Of course, for all the theorizing about the political meaning of Cabela’s and Whole Foods, at some point the stereotypes begin to fall apart. American politics, like Americans themselves, does not always fall into convenient categories. Whole Foods may reek of blue-state attitudes, but its downtown Austin store clearly does not run entirely on purchases made by inner-city liberals, many of whom cannot afford this stuff. The store needs wealthy west-side conservatives to survive, and I know a number of Republicans who do their shopping at Whole Foods. They do not seem to be bothered by the store’s politics, which they find amusing.

And the company itself does not follow strict liberal stereotypes: It is a non-union company that has fiercely resisted unionization. Whole Foods’ chairman and co-founder, John Mackey, is a vegan but no Democrat. He is a multimillionaire who admires Ronald Reagan and reads the Wall Street Journal . Meanwhile, Cabela’s, the vaunted red-state giant, is opening a store next year in John Kerry country: Hartford, Connecticut.

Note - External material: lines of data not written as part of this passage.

Lemma counted_new own tp root s s' q :
  grows own tp root s s' -> fa_free s' = fa_free s - 1 -> q <> [] -> q `prefix_of` tp ->
  walk s root q = None -> is_Some (walk s' root q) -> counted tp root s s'.
Proof.
  intros Hg Hf Hq0 Hq Hn Hs P (Hnd & HP & Hin). rewrite Hf.
  pose proof (tables_in_new P root s s' q Hnd HP (gr_walk _ _ _ _ _ Hg) (Hin q Hq0 Hq) Hn Hs). lia.
Qed.

(** Three frames are enough for one page. *)
Definition prefixes_of (tp : list Z) : list (list Z) := (fun n => take (S n) tp) <$> seq 0 (length tp).

Lemma prefixes_cover tp : is_path tp -> has_paths tp (prefixes_of tp).
Proof.
  intros Htp. split_and!.
  - apply NoDup_fmap_2_strong; [|apply NoDup_seq]. intros i j Hi%elem_of_seq Hj%elem_of_seq He%(f_equal length).
    rewrite !length_take in He. lia.
  - apply Forall_forall. intros p (n & -> & _)%list_elem_of_fmap. apply (prefix_is_path _ tp); [|done].
    exists (drop (S n) tp). by rewrite take_drop.
  - intros p Hp [r ->]. apply list_elem_of_fmap. exists (length p - 1)%nat.
    destruct p as [|x p]; [done|]. split; [|apply elem_of_seq; rewrite length_app; cbn; lia].
    replace (S (length (x :: p) - 1)) with (length (x :: p)) by (cbn; lia). by rewrite take_app_length.
Qed.

Lemma counted_page tp root s s' : is_path tp -> counted tp root s s' -> fa_free s <= fa_free s' + 3.
Proof.
  intros Htp Hc. specialize (Hc _ (prefixes_cover tp Htp)). destruct Htp as [Hl _].
  assert (length (prefixes_of tp) = length tp) by (unfold prefixes_of; by rewrite length_fmap, length_seq).
  pose proof (tables_in_bounds (prefixes_of tp) root s). pose proof (tables_in_bounds (prefixes_of tp) root s'). lia.
Qed.

(** Growing changes no translation. *)
Lemma grows_lookup own tp root s s' virt :
  grows own tp root s s' -> lookup s' root virt = lookup s root virt.
Proof.
  intros Hg. unfold lookup. pose proof (table_path_is_path virt) as Hp.
  pose proof (page_index_idx virt PML1_SHIFT ltac:(done)) as Hj.
  destruct (walk s root (table_path virt)) as [t|] eqn:Ht.
  - rewrite (gr_walk _ _ _ _ _ Hg _ t) by done. by rewrite (gr_leaf _ _ _ _ _ Hg (table_path virt)).
  - destruct (walk s' root (table_path virt)) as [t|] eqn:Ht'; [|done].
    by rewrite (gr_new _ _ _ _ _ Hg (table_path virt) t).
Qed.

Lemma client_page_mono s s' u :
  hhdm_offset s' = hhdm_offset s -> (forall f, fa_owned s f -> fa_owned s' f) ->
  client_page s u -> client_page s' u.
Proof. intros Hh Ho (f & Hf & ->). exists f. unfold page_at. rewrite Hh. auto. Qed.

(** The same walks make the same tree. *)
Lemma pt_ok_same s s' root :
  pt_ok s root -> hhdm_offset s' = hhdm_offset s ->
  (forall f, fa_owned s f -> fa_owned s' f) ->
  (forall p, is_path p -> walk s' root p = walk s root p) -> pt_ok s' root.
Proof.
  intros [Hc Ht] Hh Ho Hw. split.
  - intros p t Hp. rewrite Hw by done. intros Hpt. eapply client_page_mono; eauto.
  - intros p q t Hp Hq. rewrite !Hw by done. by apply Ht.
Qed.

Lemma entry_kept s s' t i :
  (forall a, in_range t PAGE_SIZE a -> load8 (mem s') a = load8 (mem s) a) -> idx i ->
  entry s' t i = entry s t i.
Proof.
  intros Hk Hi. apply load64_ext. intros x Hx. apply Hk. apply (in_entry t i); [done|].
  unfold in_range. lia.
Qed.

(** Whoever leaves the clients' pages alone leaves the tree alone. *)
Lemma walk_kept s s' root p :
  pt_ok s root -> hhdm_offset s' = hhdm_offset s ->
  (forall u a, client_page s u -> in_range u PAGE_SIZE a -> load8 (mem s') a = load8 (mem s) a) ->
  is_path p -> walk s' root p = walk s root p.
Proof.
  intros Hok Hh Hk Hp. apply walk_ext. intros q t i r -> Hq.
  apply get_table_ext; [done|].
  assert (Hpq : is_path q) by (by apply is_path_prefix in Hp).
  apply entry_kept.
  - intros a. apply Hk. by apply (pt_client s root Hok q).
  - destruct Hp as [_ Hf]. apply Forall_app in Hf as [_ Hf]. by apply Forall_cons in Hf as [? _].
Qed.

Lemma grows_keep own tp root s s' :
  pt_ok s root -> is_path tp -> fa_inv s' -> others s' = others s ->
  (forall f, fa_owned s f -> fa_owned s' f) ->
  (forall u, own u -> client_page s u) ->
  (forall u a, client_page s u -> in_range u PAGE_SIZE a -> load8 (mem s') a = load8 (mem s) a) ->
  (forall a, a < hhdm_offset s -> load8 (mem s') a = load8 (mem s) a) ->
  (fa_full s -> fa_full s') -> grows own tp root s s'.
Proof.
  intros Hok Htp Hi Ho Hw Hown Hk Hl Hfull. pose proof (others_hhdm _ _ Ho) as Hh.
  assert (Hwk : forall p, is_path p -> walk s' root p = walk s root p)
    by (intros p Hp; by apply walk_kept).
  split; try done.
  - by apply (pt_ok_same s).
  - intros p t Hp Ht. by rewrite Hwk.
  - intros p t j Hp _ Ht Hj. apply entry_kept; [|done]. intros a. apply Hk.
    by apply (pt_client s root Hok p).
  - intros p t j Hp _ Hn Ht. rewrite Hwk in Ht by done. congruence.
  - intros u Hu Hn. split.
    + intros p Hp. rewrite Hwk by (by apply (prefix_is_path p tp)). by apply Hn.
    + intros a. apply Hk. by apply Hown.
  - intros u _ Hn p Hp. rewrite Hwk by done. by apply Hn.
  - apply linked_same; [exact Hwk|]. intros p t i Hp Ht. apply entry_kept; [|by apply (is_path_snoc p)].
    intros a. apply Hk. apply (pt_client s root Hok p); [by apply (is_path_prefix p [i])|done].
Qed.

Both stores are reaching well beyond their old, politically predictable customer bases. With vegetarians holding at around 5 percent of the population and hunters at 6 percent and dropping, they really have no choice. Flannel-shirted hunting zealots and pale, macrobiotic sylphs do not a Fortune 1000 company sustain. And so Whole Foods offers clothing, books, and expensive food for wealthy foodies, processed food for the business crowd, and racks of non-organic and non-vegetarian products. Cabela’s now devotes a large section of its store to selling furniture and another section to regular clothing, including high-end footgear under pricey brands like Merrell that are favored by blue-staters. All of which suggests that, as Cabela’s and Whole Foods grab ever-larger shares of the retail pie, more and more political impurity is likely to creep in at both stores. There is something both hilarious, and downright American, in the idea of an archconservative hitting the checkout line at Whole Foods with a copy of Buddhadharma, bottles of organic mandarin-orange patchouli deodorant and Dr. Hauschka’s Rhythmic Night Conditioner, and the children’s book Heather Has Two Mommies. Stranger things have happened.